→ Required work
Gather every line below where "Hheap" appears.

→ Source records

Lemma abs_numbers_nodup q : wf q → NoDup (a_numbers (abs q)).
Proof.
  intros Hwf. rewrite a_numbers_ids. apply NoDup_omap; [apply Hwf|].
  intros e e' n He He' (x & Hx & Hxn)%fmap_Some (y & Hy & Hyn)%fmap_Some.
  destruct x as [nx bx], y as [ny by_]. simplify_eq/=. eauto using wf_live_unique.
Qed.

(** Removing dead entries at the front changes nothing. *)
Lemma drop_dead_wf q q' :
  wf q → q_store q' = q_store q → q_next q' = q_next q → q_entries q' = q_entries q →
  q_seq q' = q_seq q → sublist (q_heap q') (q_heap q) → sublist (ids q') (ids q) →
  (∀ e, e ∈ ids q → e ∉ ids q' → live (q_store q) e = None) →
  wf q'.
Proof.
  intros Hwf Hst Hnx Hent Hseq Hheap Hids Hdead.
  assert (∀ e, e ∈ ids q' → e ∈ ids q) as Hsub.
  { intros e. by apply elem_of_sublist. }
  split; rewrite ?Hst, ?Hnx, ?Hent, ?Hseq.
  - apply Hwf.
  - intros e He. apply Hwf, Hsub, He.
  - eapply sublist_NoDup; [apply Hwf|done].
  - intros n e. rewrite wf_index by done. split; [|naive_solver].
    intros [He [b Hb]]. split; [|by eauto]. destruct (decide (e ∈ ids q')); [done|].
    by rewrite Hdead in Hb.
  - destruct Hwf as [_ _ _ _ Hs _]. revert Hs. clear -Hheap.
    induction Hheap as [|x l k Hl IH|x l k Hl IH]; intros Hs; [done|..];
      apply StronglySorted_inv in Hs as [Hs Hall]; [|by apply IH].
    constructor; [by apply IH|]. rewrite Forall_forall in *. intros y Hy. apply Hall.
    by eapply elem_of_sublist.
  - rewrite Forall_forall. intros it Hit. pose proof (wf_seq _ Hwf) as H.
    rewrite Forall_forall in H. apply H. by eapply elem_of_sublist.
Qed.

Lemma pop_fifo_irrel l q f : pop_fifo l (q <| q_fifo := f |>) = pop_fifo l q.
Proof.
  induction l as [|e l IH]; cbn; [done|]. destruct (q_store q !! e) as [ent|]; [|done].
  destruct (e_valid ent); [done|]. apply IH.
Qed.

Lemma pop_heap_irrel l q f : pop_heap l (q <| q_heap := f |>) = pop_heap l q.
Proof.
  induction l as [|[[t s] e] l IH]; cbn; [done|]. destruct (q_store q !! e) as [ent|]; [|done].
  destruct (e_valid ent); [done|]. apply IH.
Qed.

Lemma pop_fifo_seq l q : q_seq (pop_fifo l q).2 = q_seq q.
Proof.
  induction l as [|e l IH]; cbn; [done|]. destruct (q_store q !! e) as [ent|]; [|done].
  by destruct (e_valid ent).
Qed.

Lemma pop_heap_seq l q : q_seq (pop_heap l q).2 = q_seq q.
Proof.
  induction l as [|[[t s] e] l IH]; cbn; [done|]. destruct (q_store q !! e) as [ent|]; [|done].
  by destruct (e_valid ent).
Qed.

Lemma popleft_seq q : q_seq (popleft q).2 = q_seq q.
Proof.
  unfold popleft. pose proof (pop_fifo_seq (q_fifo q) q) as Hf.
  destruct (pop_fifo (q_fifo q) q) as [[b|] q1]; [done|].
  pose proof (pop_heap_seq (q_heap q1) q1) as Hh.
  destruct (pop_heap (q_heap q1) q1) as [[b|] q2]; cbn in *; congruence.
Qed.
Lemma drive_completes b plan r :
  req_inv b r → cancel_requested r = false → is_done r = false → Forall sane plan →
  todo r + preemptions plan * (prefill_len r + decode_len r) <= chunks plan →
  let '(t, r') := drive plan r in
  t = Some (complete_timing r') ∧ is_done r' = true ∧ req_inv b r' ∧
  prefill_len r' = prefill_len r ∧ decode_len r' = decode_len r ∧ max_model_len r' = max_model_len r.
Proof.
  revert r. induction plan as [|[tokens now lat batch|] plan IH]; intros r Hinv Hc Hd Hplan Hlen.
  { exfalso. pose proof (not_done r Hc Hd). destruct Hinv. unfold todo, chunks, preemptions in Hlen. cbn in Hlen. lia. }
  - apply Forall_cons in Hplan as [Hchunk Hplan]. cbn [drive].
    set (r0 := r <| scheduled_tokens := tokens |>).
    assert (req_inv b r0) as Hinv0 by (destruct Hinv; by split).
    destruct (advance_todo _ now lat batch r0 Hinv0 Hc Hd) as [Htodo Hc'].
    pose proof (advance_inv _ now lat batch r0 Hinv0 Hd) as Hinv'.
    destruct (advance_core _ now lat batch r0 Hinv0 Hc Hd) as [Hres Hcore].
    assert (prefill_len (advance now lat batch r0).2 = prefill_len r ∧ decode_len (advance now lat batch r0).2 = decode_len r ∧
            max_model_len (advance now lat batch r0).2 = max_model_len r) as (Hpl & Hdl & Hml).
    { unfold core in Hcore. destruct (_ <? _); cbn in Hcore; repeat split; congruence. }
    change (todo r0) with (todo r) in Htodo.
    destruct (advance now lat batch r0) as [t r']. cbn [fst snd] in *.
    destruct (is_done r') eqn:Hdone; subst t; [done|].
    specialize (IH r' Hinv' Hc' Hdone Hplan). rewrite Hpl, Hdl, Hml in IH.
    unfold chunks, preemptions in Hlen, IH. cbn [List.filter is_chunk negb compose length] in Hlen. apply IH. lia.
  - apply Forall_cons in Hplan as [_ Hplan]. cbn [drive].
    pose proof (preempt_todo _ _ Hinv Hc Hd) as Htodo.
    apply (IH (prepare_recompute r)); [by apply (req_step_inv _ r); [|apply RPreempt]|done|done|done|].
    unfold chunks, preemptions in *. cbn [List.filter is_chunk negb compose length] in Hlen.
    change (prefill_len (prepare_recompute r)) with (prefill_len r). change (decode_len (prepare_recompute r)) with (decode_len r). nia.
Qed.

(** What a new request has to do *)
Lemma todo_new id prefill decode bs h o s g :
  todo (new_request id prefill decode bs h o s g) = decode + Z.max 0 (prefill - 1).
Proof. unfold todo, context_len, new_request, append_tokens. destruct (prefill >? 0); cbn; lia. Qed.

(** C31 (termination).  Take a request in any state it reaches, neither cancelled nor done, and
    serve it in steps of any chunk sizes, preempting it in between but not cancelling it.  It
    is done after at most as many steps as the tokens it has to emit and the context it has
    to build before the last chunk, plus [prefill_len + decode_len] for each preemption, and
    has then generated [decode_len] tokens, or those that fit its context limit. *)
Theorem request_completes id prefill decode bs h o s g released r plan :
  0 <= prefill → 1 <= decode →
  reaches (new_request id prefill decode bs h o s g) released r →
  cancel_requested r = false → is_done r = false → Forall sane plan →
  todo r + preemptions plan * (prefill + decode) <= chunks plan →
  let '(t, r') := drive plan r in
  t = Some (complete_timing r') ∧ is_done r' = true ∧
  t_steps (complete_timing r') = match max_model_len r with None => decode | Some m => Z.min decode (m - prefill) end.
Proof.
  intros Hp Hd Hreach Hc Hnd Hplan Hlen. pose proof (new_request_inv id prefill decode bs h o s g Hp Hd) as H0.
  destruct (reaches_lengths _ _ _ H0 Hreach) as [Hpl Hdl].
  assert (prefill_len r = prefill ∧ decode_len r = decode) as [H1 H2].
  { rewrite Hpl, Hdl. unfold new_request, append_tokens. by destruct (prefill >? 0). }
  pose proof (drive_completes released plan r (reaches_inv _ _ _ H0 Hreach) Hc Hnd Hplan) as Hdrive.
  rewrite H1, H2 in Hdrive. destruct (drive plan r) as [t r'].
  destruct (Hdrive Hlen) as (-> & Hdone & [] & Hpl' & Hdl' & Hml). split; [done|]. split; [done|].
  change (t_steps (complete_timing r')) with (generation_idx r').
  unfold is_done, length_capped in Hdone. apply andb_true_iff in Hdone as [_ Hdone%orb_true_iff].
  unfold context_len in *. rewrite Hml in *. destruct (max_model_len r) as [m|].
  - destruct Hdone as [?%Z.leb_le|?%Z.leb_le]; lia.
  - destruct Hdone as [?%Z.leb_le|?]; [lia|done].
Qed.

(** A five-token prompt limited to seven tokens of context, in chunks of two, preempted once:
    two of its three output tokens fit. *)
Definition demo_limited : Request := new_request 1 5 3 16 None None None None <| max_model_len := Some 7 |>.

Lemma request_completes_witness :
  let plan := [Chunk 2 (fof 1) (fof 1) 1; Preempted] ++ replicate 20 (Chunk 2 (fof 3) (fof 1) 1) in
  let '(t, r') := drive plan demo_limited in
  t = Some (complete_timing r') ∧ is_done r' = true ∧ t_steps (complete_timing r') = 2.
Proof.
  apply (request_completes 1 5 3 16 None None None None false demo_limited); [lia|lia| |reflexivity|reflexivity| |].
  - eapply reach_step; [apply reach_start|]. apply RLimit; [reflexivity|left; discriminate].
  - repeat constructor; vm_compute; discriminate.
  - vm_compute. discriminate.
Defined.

→ Written solution
  intros Hwf Hst Hnx Hent Hseq Hheap Hids Hdead.
  - destruct Hwf as [_ _ _ _ Hs _]. revert Hs. clear -Hheap.
    induction Hheap as [|x l k Hl IH|x l k Hl IH]; intros Hs; [done|..];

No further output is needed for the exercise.